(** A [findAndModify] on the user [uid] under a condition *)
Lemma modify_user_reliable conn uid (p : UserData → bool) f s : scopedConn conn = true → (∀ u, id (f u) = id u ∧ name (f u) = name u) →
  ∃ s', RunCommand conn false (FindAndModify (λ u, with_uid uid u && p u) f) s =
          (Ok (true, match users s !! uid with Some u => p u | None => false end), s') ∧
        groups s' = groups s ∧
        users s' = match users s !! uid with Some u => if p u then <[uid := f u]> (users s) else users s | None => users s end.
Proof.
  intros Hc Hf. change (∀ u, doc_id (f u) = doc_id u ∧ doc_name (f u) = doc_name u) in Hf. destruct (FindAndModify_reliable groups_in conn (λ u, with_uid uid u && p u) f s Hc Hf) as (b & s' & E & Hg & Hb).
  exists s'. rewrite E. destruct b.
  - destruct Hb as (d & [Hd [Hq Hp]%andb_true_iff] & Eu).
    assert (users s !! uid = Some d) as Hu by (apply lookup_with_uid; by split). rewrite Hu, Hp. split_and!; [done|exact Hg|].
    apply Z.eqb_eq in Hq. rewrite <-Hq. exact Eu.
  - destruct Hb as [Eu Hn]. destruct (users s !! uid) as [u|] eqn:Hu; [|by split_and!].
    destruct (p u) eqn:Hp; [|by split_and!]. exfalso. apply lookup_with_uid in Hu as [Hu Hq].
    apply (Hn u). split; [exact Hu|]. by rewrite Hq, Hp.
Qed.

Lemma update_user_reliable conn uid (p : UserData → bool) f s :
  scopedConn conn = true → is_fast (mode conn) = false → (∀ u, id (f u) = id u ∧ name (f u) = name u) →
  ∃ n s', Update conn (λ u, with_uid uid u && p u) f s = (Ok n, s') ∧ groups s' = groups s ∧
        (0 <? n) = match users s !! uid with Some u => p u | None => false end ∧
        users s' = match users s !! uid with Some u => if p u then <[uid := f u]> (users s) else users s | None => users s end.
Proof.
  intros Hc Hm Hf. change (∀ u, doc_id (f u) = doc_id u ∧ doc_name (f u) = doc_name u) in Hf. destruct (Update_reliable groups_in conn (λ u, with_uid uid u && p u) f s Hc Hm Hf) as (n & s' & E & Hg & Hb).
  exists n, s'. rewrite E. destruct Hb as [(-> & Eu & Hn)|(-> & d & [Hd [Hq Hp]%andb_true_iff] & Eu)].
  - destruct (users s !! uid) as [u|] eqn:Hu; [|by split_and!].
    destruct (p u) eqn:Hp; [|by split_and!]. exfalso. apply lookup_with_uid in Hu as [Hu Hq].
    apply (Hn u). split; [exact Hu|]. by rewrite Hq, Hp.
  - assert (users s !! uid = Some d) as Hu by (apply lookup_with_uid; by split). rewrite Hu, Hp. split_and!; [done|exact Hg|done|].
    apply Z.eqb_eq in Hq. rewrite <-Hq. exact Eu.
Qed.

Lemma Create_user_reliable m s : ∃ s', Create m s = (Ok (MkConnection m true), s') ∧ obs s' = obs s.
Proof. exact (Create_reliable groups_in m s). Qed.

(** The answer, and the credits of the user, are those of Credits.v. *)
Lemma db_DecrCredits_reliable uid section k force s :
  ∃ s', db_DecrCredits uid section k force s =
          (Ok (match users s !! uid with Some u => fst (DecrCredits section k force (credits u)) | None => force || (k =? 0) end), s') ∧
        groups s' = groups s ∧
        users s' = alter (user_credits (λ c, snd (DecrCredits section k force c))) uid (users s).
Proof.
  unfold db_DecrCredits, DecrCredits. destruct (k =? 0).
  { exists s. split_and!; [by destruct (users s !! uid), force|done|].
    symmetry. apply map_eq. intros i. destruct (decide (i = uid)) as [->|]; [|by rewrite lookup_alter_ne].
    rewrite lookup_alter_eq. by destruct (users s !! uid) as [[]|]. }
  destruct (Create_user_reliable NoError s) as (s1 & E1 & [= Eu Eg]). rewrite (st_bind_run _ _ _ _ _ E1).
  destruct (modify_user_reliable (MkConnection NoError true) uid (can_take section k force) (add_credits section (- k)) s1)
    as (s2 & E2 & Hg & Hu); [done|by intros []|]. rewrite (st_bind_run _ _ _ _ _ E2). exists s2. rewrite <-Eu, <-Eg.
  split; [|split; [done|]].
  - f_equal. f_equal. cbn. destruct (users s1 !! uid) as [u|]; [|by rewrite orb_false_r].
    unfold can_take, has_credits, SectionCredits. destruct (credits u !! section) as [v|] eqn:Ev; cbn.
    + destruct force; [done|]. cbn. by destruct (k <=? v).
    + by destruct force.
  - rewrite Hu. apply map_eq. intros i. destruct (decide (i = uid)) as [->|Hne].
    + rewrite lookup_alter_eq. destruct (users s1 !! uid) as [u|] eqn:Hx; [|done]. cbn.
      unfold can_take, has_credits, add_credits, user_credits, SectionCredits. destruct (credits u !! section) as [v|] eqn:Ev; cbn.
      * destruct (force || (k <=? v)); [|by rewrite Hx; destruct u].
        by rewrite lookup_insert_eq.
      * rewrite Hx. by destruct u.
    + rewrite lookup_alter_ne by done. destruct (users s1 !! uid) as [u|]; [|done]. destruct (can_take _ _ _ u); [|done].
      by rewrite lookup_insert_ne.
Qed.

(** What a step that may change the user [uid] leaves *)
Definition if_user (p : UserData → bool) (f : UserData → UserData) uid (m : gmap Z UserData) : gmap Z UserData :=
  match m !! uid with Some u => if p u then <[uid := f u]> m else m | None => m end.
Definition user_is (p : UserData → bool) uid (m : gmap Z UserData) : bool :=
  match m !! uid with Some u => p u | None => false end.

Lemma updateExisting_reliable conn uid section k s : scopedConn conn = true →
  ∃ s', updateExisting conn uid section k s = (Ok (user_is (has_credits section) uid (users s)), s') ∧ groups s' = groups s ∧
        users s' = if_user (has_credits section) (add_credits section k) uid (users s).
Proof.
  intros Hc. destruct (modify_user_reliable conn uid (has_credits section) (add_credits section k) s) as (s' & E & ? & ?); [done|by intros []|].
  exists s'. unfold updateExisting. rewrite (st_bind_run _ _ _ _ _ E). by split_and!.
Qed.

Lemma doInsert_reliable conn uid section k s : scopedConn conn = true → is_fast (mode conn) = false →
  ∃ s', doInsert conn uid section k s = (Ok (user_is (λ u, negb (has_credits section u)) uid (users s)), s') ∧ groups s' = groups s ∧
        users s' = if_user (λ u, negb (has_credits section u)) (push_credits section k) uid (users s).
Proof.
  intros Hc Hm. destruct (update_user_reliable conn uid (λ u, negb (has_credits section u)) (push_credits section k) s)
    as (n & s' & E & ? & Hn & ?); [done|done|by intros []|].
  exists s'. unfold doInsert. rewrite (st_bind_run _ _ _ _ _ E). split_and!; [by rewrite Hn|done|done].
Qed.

------------

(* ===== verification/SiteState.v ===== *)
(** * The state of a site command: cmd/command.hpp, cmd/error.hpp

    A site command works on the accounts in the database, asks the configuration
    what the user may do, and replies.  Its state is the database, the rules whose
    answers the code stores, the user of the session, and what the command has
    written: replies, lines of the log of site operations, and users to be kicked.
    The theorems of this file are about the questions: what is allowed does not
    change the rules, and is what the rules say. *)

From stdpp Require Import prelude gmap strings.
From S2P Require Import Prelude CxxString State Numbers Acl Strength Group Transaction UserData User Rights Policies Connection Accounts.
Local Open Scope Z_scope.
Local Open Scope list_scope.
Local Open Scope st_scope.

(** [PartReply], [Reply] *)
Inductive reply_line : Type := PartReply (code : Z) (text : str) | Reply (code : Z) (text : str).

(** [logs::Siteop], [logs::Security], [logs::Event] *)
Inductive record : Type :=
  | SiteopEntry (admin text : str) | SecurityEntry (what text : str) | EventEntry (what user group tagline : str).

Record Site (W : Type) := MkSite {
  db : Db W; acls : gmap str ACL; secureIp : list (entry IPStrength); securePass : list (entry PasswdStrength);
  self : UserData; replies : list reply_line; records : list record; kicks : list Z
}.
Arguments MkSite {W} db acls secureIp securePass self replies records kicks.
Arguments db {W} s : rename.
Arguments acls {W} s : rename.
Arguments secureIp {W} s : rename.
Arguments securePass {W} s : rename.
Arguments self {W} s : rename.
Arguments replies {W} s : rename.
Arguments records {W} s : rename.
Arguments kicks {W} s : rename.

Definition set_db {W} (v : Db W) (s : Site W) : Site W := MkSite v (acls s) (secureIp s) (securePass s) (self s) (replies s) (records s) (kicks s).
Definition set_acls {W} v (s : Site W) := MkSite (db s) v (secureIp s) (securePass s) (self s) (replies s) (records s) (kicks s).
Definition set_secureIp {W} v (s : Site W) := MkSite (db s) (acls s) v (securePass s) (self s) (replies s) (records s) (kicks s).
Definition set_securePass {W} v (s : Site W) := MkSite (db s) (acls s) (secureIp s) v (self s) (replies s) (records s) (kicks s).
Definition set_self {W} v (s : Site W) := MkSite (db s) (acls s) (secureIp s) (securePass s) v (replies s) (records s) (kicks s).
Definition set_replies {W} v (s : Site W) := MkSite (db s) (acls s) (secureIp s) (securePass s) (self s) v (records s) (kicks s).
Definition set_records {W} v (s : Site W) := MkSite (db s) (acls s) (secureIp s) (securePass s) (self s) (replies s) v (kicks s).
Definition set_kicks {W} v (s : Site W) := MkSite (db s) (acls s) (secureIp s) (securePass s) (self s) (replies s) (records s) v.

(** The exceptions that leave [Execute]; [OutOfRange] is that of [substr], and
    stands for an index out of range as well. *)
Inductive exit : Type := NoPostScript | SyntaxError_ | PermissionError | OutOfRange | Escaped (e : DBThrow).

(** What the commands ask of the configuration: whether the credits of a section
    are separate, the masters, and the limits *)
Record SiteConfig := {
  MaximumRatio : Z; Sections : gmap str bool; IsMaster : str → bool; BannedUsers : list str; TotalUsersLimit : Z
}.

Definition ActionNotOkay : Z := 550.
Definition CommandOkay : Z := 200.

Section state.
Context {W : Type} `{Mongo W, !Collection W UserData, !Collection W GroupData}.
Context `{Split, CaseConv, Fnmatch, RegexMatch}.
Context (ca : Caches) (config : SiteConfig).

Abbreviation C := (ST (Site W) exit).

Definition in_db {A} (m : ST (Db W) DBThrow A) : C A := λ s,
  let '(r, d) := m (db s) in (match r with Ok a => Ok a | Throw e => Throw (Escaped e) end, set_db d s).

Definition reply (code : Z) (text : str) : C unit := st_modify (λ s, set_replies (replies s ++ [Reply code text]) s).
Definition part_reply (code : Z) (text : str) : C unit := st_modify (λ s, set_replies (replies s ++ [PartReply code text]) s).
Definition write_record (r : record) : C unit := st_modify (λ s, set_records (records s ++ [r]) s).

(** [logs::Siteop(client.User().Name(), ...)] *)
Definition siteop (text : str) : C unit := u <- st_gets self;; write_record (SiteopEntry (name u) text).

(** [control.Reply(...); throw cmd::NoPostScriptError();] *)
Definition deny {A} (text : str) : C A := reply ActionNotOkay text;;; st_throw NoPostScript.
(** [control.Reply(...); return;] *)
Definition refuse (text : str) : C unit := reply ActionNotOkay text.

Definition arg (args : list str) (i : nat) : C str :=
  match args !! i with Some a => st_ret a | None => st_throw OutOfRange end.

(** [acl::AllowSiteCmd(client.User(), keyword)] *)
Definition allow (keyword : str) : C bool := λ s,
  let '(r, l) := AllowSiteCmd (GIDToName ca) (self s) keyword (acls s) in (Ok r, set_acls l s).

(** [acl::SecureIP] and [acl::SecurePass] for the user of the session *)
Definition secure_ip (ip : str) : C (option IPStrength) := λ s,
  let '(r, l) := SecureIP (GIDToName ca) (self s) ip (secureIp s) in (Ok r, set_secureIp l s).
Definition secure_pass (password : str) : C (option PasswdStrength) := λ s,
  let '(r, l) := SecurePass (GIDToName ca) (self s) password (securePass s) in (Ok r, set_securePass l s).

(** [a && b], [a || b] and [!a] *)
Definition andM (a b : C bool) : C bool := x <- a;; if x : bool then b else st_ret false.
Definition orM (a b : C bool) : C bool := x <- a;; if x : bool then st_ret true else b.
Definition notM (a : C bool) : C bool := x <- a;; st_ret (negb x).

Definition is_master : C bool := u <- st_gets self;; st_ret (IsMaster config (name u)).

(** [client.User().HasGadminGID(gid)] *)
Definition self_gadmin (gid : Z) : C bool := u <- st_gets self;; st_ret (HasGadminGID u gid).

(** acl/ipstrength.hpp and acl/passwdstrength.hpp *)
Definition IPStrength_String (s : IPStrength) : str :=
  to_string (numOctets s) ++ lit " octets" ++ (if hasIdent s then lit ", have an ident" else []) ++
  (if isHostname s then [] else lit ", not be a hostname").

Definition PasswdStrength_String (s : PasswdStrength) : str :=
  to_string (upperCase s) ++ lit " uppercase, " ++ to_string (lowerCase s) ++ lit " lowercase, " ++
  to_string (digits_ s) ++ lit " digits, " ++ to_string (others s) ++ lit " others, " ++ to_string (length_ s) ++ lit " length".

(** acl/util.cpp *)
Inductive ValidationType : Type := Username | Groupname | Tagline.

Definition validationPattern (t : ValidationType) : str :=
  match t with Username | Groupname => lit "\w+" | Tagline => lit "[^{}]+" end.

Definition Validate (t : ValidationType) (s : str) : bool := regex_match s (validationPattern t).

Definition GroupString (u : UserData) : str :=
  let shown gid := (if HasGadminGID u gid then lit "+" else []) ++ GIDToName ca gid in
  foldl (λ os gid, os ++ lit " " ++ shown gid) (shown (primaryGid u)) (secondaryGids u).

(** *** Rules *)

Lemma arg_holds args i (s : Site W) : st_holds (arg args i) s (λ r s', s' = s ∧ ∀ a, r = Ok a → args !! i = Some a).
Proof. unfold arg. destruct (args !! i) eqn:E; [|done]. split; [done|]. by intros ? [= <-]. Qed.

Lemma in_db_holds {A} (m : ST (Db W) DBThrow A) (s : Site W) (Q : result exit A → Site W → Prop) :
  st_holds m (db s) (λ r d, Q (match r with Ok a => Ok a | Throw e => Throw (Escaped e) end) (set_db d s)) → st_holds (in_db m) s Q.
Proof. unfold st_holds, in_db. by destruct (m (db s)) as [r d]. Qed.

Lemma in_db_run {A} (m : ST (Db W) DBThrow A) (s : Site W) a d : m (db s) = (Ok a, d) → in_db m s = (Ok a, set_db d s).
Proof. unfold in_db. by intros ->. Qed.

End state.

------------

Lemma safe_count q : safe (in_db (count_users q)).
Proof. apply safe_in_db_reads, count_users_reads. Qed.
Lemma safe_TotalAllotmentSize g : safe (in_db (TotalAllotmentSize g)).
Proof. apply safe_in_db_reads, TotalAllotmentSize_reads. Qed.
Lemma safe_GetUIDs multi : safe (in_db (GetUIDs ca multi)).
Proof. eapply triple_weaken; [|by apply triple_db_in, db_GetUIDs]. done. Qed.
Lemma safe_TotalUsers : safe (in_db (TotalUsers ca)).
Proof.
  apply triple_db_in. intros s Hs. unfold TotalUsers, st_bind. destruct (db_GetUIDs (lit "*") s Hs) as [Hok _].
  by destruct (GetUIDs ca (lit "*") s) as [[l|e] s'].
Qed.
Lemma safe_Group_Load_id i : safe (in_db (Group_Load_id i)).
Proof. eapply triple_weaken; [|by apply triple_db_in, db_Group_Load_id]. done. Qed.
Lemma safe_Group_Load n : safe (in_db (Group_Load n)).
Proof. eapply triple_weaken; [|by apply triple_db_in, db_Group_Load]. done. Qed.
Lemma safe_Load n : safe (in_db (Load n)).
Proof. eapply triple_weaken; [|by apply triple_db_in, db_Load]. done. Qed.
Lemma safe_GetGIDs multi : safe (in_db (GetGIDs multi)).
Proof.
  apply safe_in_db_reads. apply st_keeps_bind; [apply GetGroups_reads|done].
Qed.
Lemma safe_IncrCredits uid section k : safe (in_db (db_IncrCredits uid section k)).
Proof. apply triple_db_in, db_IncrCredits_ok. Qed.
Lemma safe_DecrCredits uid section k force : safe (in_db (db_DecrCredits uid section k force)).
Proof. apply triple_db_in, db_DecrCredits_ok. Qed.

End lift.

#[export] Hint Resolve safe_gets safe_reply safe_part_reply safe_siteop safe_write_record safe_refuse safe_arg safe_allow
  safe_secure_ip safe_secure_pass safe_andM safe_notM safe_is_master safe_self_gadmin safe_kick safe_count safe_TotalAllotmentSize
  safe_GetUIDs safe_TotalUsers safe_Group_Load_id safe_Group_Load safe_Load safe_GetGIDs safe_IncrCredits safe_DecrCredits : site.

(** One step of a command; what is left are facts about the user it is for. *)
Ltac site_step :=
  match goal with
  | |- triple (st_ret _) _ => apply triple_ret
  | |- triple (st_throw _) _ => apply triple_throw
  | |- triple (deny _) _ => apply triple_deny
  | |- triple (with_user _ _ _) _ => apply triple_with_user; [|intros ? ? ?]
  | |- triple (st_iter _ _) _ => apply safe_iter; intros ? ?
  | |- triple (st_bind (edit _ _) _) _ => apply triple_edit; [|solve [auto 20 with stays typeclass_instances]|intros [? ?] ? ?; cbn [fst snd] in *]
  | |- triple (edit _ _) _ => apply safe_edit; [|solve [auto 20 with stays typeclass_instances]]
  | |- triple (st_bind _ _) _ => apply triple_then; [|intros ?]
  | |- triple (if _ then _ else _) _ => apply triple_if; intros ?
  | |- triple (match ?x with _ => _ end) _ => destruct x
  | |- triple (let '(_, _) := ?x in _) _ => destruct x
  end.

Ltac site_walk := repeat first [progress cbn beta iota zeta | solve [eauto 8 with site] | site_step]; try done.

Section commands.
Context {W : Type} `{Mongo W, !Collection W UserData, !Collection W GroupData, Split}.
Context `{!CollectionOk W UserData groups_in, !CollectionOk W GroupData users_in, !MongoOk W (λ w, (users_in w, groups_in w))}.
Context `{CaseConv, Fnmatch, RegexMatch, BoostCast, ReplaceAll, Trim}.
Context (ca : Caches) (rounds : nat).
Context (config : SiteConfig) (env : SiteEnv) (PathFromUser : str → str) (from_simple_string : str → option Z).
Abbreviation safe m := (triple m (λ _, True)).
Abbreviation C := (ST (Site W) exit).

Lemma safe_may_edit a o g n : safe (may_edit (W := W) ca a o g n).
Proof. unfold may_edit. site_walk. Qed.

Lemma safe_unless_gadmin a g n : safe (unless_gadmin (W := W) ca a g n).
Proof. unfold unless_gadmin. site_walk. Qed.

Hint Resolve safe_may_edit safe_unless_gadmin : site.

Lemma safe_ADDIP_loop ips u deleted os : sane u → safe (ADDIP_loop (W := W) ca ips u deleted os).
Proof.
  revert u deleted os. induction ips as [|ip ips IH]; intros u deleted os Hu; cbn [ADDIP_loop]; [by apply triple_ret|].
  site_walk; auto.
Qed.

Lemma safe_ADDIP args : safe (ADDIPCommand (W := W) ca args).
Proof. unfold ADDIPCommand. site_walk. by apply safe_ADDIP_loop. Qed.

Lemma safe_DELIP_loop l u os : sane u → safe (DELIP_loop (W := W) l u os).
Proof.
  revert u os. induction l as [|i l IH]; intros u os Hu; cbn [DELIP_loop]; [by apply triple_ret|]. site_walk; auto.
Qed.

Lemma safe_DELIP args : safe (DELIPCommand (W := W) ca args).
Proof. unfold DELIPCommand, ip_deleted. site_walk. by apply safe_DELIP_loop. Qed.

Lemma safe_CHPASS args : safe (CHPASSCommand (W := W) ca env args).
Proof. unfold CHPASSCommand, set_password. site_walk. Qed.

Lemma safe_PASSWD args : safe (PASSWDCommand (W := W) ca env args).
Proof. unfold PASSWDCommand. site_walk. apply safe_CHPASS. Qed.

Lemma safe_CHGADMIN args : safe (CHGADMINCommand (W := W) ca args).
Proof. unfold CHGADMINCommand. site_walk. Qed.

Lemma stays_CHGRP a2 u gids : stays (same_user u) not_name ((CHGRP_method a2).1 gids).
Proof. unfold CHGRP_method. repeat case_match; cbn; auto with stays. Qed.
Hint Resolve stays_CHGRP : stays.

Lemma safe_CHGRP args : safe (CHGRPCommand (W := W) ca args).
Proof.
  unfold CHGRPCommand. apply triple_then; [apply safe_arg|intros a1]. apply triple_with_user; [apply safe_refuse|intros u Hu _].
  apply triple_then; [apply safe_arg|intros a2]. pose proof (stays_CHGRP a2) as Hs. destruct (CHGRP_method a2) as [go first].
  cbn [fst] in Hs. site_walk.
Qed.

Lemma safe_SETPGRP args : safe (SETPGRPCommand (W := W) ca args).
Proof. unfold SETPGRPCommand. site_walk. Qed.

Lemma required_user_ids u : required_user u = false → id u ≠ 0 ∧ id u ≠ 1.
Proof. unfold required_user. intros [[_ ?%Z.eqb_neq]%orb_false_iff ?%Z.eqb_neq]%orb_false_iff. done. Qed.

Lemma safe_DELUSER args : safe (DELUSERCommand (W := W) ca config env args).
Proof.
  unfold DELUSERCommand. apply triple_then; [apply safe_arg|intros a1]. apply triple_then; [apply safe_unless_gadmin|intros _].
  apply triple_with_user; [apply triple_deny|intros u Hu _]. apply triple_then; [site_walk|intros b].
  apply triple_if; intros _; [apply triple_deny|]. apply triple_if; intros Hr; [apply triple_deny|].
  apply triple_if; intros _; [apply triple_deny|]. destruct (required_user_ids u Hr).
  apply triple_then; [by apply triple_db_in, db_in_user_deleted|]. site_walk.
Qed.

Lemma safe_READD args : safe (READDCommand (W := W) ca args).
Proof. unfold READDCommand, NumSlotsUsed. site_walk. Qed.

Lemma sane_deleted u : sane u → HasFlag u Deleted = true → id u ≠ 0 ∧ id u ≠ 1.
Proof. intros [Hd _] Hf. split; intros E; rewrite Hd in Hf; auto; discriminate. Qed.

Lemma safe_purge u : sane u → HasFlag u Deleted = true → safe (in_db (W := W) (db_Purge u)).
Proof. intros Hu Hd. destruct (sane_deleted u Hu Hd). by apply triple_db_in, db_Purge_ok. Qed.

------------

Work instruction: Keep only the lines of the listing that contain the word "session", and copy them.

Answer to this exercise:
    answers the code stores, the user of the session, and what the command has
(** [acl::SecureIP] and [acl::SecurePass] for the user of the session *)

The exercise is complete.